連載「Make Better, The Fitness」
「そろそろカラダを鍛えてみるか」と自宅で始めたトレーニング。とりあえず手は出してみたけれど、そのアイテムの使い方と選び方、本当にあってますか?
実は間違いだらけのセルフフィットネス。
さまざまな部位のトレーニングに活用できる万能アイテム「バランスボール」。座っているだけでも体幹トレーニングになるが、最近たるんで戻りにくくなってきたお腹まわりを鍛えるべく、腹筋運動を中心に使ってみることに。
しかし、毎日トレーニングを行っているうちに腰に違和感が……。この動き、もしかして間違っている? そこで、この腰の違和感の原因と、たぷたぷお腹を解消する“Better”なバランスボール運動を、パーソナルトレーナーの古徳さんに教えてもらった。
古徳大輔さん
1980年生まれ。パーソナルジム&キックジム「StudioK」代表で、現役空手家。「食と運動を通じて、心身の健康と幸福を追求する」という理念のもと、フィットネスビギナーを中心に、プロアスリートやモデルなど、幅広い層から支持を得ている。ミス・ユニバース・ジャパンのオフィシャルトレーナーも務めた。
StudioK HP:http://mito-studiok.com/index.html
KickGym HP:https://kickfit-studiok.storeinfo.jp/
TikTok:@dai_kick
間違えやすい「バランスボール腹筋」の3つのミスポイント
ミスポイント①背中に隙間ができる体勢はNG

バランスボールを使った腹筋運動のひとつとして思い浮かぶこの体勢。

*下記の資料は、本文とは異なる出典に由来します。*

(* ===== verification/Checksum.v ===== *)
(** src/src/linux/checksum.c: file digests. The digest itself is OpenSSL's EVP
    interface, a parameter: a context that is started for an algorithm, fed
    buffers and finished. *)
From S2P Require Import Prelude Cstr Sys.

Inductive RufuxHashAlg := RUFUX_MD5 | RUFUX_SHA1 | RUFUX_SHA256 | RUFUX_SHA512.
(** the enumeration's values are the digest lengths *)
Definition alg_len (a : RufuxHashAlg) : Z :=
  match a with RUFUX_MD5 => 16 | RUFUX_SHA1 => 20 | RUFUX_SHA256 => 32 | RUFUX_SHA512 => 64 end.
Definition rufux_alg_name (a : RufuxHashAlg) : string :=
  match a with RUFUX_MD5 => "MD5" | RUFUX_SHA1 => "SHA-1" | RUFUX_SHA512 => "SHA-512" | RUFUX_SHA256 => "SHA-256" end.

Fixpoint rufux_hex (l : list byte) : string :=
  match l with
  | [] => ""
  | b :: t => String (hexdigit (Z.shiftr (u8 b) 4)) (String (hexdigit (Z.land (u8 b) 15)) (rufux_hex t))
  end.

(** EVP_DigestInit_ex, EVP_DigestUpdate, EVP_DigestFinal_ex; [None] is failure *)
Record EVP := EVP_ {
  ctx : Type;
  digest_init : RufuxHashAlg -> option ctx;
  digest_update : ctx -> list byte -> option ctx;
  digest_final : ctx -> option (list byte) }.

Section Hash.
Variable evp : EVP.
Variable fuel : nat.

(** The read loop: the context after the file, or [None] when an update failed. *)
Definition hash_loop (f total : Z) (c : ctx evp) : io (option (ctx evp)) :=
  loop fuel (fun '(c, done) =>
    l <- call (Fread f (2 ^ 16)) ;;
    match l with
    | [] => Ret (inr (Some c))
    | _ =>
        match digest_update evp c l with
        | None => Ret (inr None)
        | Some c' => call (Progress (done + zlen l) total) ;;; Ret (inl (c', done + zlen l))
        end
    end) (c, 0).

Definition rufux_hash_file (path : string) (alg : RufuxHashAlg) : io (cres (list byte)) :=
  st <- call (Stat path) ;;
  match st with
  | None => fail ("cannot stat '" +:+ path +:+ "'")
  | Some st =>
      f <- call (Fopen path "rb") ;;
      match f with
      | inl _ => fail ("cannot open '" +:+ path +:+ "'")
      | inr f =>
          let total := st_size st in
          r <- match digest_init evp alg with
               | None => fail "EVP init failed"
               | Some c =>
                   c' <- hash_loop f total c ;;
                   bad <- call (Ferror f) ;;
                   if bad then fail ("read error on '" +:+ path +:+ "'")
                   else
                     match c' with
                     | None => fail ""
                     | Some c' =>
                         match digest_final evp c' with
                         | None => fail ""
                         | Some out => if zlen out =? alg_len alg then ok out else fail ""
                         end
                     end
               end ;;
          call (Fclose f) ;;;
          match r with
          | Ok out => call (Progress total total) ;;; ok out
          | Fail m => fail m
          end
      end
  end.
Definition rufux_sha256_file (path : string) : io (cres (list byte)) := rufux_hash_file path RUFUX_SHA256.
End Hash.

(** * Properties *)

(** What OpenSSL documents: updates are concatenated; the digest is a function
    of the algorithm and the bytes. *)
Record evp_spec (evp : EVP) (H : RufuxHashAlg -> list byte -> list byte) (abs : ctx evp -> RufuxHashAlg * list byte) : Prop := {
  spec_init : forall a c, digest_init evp a = Some c -> abs c = (a, []);
  spec_update : forall c l c', digest_update evp c l = Some c' -> abs c' = ((abs c).1, (abs c).2 ++ l);
  spec_final : forall c d, digest_final evp c = Some d -> d = H (abs c).1 (abs c).2 }.

Lemma hash_loop_exec evp H abs fuel f total c t c' :
  evp_spec evp H abs -> exec (hash_loop evp fuel f total c) t (Some c') ->
  abs c' = ((abs c).1, (abs c).2 ++ freads f t).
Proof.
  intros Hs.
  enough (Hw : forall t r, exec (hash_loop evp fuel f total c) t r ->
    match r with Some c' => abs c' = ((abs c).1, (abs c).2 ++ freads f t) | None => True end) by exact (Hw t (Some c')).
  clear t c'. refine (exec_wp _ _ _). unfold hash_loop.
  refine (wp_loop _ _ (fun t '(c', done) => abs c' = ((abs c).1, (abs c).2 ++ freads f t))
    (fun t r => match r with Some c' => abs c' = ((abs c).1, (abs c).2 ++ freads f t) | None => True end) [] _ _ _).
  { cbn. rewrite app_nil_r. by destruct (abs c). }
  intros t [c1 done] HI. cbn [wp bind call]. intros l. destruct l as [|b l]; cbn [wp bind].
  - rewrite freads_app. unfold freads at 2. cbn. by rewrite Z.eqb_refl, app_nil_r.
  - destruct (digest_update evp c1 (b :: l)) as [c2|] eqn:Eu; [|done]. cbn [wp bind call]. intros ?.
    rewrite (spec_update _ _ _ Hs _ _ _ Eu), HI, freads_app. unfold freads at 4. cbn.
    rewrite Z.eqb_refl, app_nil_r. cbn. by rewrite app_assoc.
Qed.

(** A digest that is reported is the algorithm's digest of exactly the bytes
    read from the file, however they were split into buffers, and has the
    algorithm's length. *)
Theorem rufux_hash_file_correct evp H abs fuel path alg t out :
  evp_spec evp H abs -> exec (rufux_hash_file evp fuel path alg) t (Ok out) ->
  zlen out = alg_len alg /\ exists f, Obs (Fopen path "rb") (inr f) ∈ t /\ out = H alg (freads f t).
Proof.
  intros Hs (st & t1 & -> & He). cbn [bind] in He. destruct st as [st|]; [|by destruct He].
  destruct He as (f & t2 & -> & He). cbn [bind] in He. destruct f as [|f]; [by destruct He|].
  apply exec_bind in He as (t3 & r & t4 & -> & H1 & H2). destruct r as [o|m]; [|by destruct H2 as (?&?&_&_&?)].
  destruct H2 as (? & ? & -> & (? & ? & -> & [-> H2])). simplify_eq.
  destruct (digest_init evp alg) as [c|] eqn:Ei; [|by destruct H1].
  apply exec_bind in H1 as (t5 & c' & t6 & -> & Hl & H1). destruct H1 as (bad & t7 & -> & H1). cbn [bind] in H1.
  destruct bad; [by destruct H1|]. destruct c' as [c'|]; [|by destruct H1].
  destruct (digest_final evp c') as [d|] eqn:Ef; [|by destruct H1].
  destruct (Z.eqb_spec (zlen d) (alg_len alg)) as [Hz|]; [|by destruct H1]. destruct H1 as [-> H1]. simplify_eq.
  split; [done|]. exists f. split; [by right; left|].
  rewrite (spec_final _ _ _ Hs _ _ Ef), (hash_loop_exec _ _ _ _ _ _ _ _ _ Hs Hl), (spec_init _ _ _ Hs _ _ Ei).
  cbn [fst snd app]. f_equal. unfold freads. cbn [map concat fread_by app].
  rewrite !map_app, !concat_app. cbn. by rewrite !app_nil_r.
Qed.
(** A context that remembers what it was fed, finished by taking the first
    bytes: enough to run the code. *)
Definition toy_evp : EVP :=
  EVP_ (RufuxHashAlg * list byte) (fun a => Some (a, [])) (fun c l => Some (c.1, c.2 ++ l))
    (fun c => Some (ztake (alg_len c.1) c.2)).
Lemma rufux_hash_file_correct_witness :
  let d := replicate 20 Byte.x61 in
  let t := [Obs (Stat "f") (Some (Stat_ KReg 20 1 1)); Obs (Fopen "f" "rb") (inr 3); Obs (Fread 3 65536) d;
     Obs (Progress 20 20) tt; Obs (Fread 3 65536) []; Obs (Ferror 3) false; Obs (Fclose 3) true; Obs (Progress 20 20) tt] in
  zlen (ztake 16 d) = 16 /\ exists f, Obs (Fopen "f" "rb") (inr f) ∈ t /\ ztake 16 d = ztake 16 (freads f t).
Proof.
  intros d t. apply (rufux_hash_file_correct toy_evp (fun a l => ztake (alg_len a) l) (fun c => c) 9 "f" RUFUX_MD5 t).
  - split; cbn; intros; by simplify_eq.
  - exec_tac.
Defined.

(** Reading the hexadecimal digits back. *)
Fixpoint unhex (s : string) : option (list byte) :=
  match s with
  | "" => Some []
  | String a (String b t) =>
      h ← hexval a; l ← hexval b; r ← unhex t; Some (b8 (16 * h + l) :: r)
  | _ => None
  end.
Lemma hexval_hexdigit z : 0 <= z < 16 -> hexval (hexdigit z) = Some z.
Proof.
  intros H. assert (Hz : z = 0 \/ z = 1 \/ z = 2 \/ z = 3 \/ z = 4 \/ z = 5 \/ z = 6 \/ z = 7 \/ z = 8 \/
    z = 9 \/ z = 10 \/ z = 11 \/ z = 12 \/ z = 13 \/ z = 14 \/ z = 15) by lia.
  repeat (destruct Hz as [->|Hz]; [reflexivity|]). by rewrite Hz.
Qed.
(** The hexadecimal form of a digest determines it and fills exactly two
    characters per byte, so a 65-byte buffer holds a SHA-256 digest. *)
Theorem rufux_hex_roundtrip l : unhex (rufux_hex l) = Some l /\ strlen (rufux_hex l) = 2 * zlen l.
Proof.
  induction l as [|b l [IH1 IH2]]; [done|]. cbn [rufux_hex unhex].
  pose proof (u8_range b) as Hb.
  assert (Hs : Z.shiftr (u8 b) 4 = u8 b / 16) by by rewrite Z.shiftr_div_pow2.
  assert (Hl : Z.land (u8 b) 15 = u8 b mod 16) by exact (land_mask (u8 b) 4 ltac:(lia)).
  rewrite Hs, Hl, !hexval_hexdigit, IH1 by (try apply Z.mod_pos_bound; try split; try apply Z.div_pos; try apply Z.div_lt_upper_bound; lia).
  cbn [mbind option_bind]. rewrite <- Z.div_mod, b8_u8, !strlen_cons, IH2, zlen_cons by lia.
  split; [done|lia].
Qed.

しかし、床と背中の間に隙間ができていることにお気づきだろうか。これは腰が反っているがゆえ。この体勢で腹筋運動を続けると、お腹ではなく腰に負荷がかかってしまうのだ。
ミスポイント②足の上げすぎは腹筋効果減!

足にボールを挟んで上げ下げ。動きとしては正しいのだが、写真ほど足を上げてしまうと、腹筋にかけた刺激が逃げてしまう。腹筋を鍛えるための運動としては、Not Betterな動きといえる。
ミスポイント③大きいバランスボールは腰痛の原因に

バランスボールが大きいため、足で挟む際に足幅が広がる。すると、重いボールを支えようと腰に力が入ってしまうのだ。もちろん腹筋運動としての効果はあるが、回数を重ねると腰痛に繋がる可能性大。腰を痛めてしまっては、トレーニング自体を行うことが困難になってしまうのだ。
バランスボールで腹筋運動をすること自体は正解。しかし、細かいポイントを意識しなければ、なかなか腹筋効果を得られなかったり怪我をしたりと、理想の腹筋への道が遠のいてしまう。
本当にたぷたぷのお腹とオサラバしたいのであれば、この方法を実践すべし。
NEXT PAGE /Make Better, The Fitness! この3つのポイントを押さえよ
ポイント①両手をついて、腰を立てる体勢に

両手を床につけて上半身を軽く支える。
ポイント②足を浮かせながら胸へ引き寄せ、腹筋への負荷UP!

膝でボールを挟み、足を胸側へ引き寄せるように曲げ伸ばしをする。膝を伸ばすとき、足全体が床につかないように注意! 床につきそうなギリギリのところで足をキープすることで、負荷が分散せず、腹筋にしっかりと刺激を与えることができる。
ポイント③直径20cmのミニサイズがBetter!

大きいものを選びがちなバランスボール。理想の姿勢で腹筋をするのであれば、直径20cmほどの軽いミニサイズ(ピラティスボールとも呼ばれる)をチョイスしよう。足幅を広げすぎてバランスを崩すことも、ボールの重さを支えようと腰に力が入ることもないので、集中的に腹筋へと刺激を与えることができるのだ。
必ずしも、スタンダードなバランスボール腹筋の体勢である必要はない。トレーニングを続けていくうえで何よりも大事なのは、怪我をしないことに尽きる。
細やかなポイントまで気を使うのが難しいのであれば、少しやさしいスタイルで、効果をしっかりと得られる腹筋を行えばOK。毎日確実にできる安全なトレーニング方法を身につけて、気になるたぷたぷお腹を解消しよう。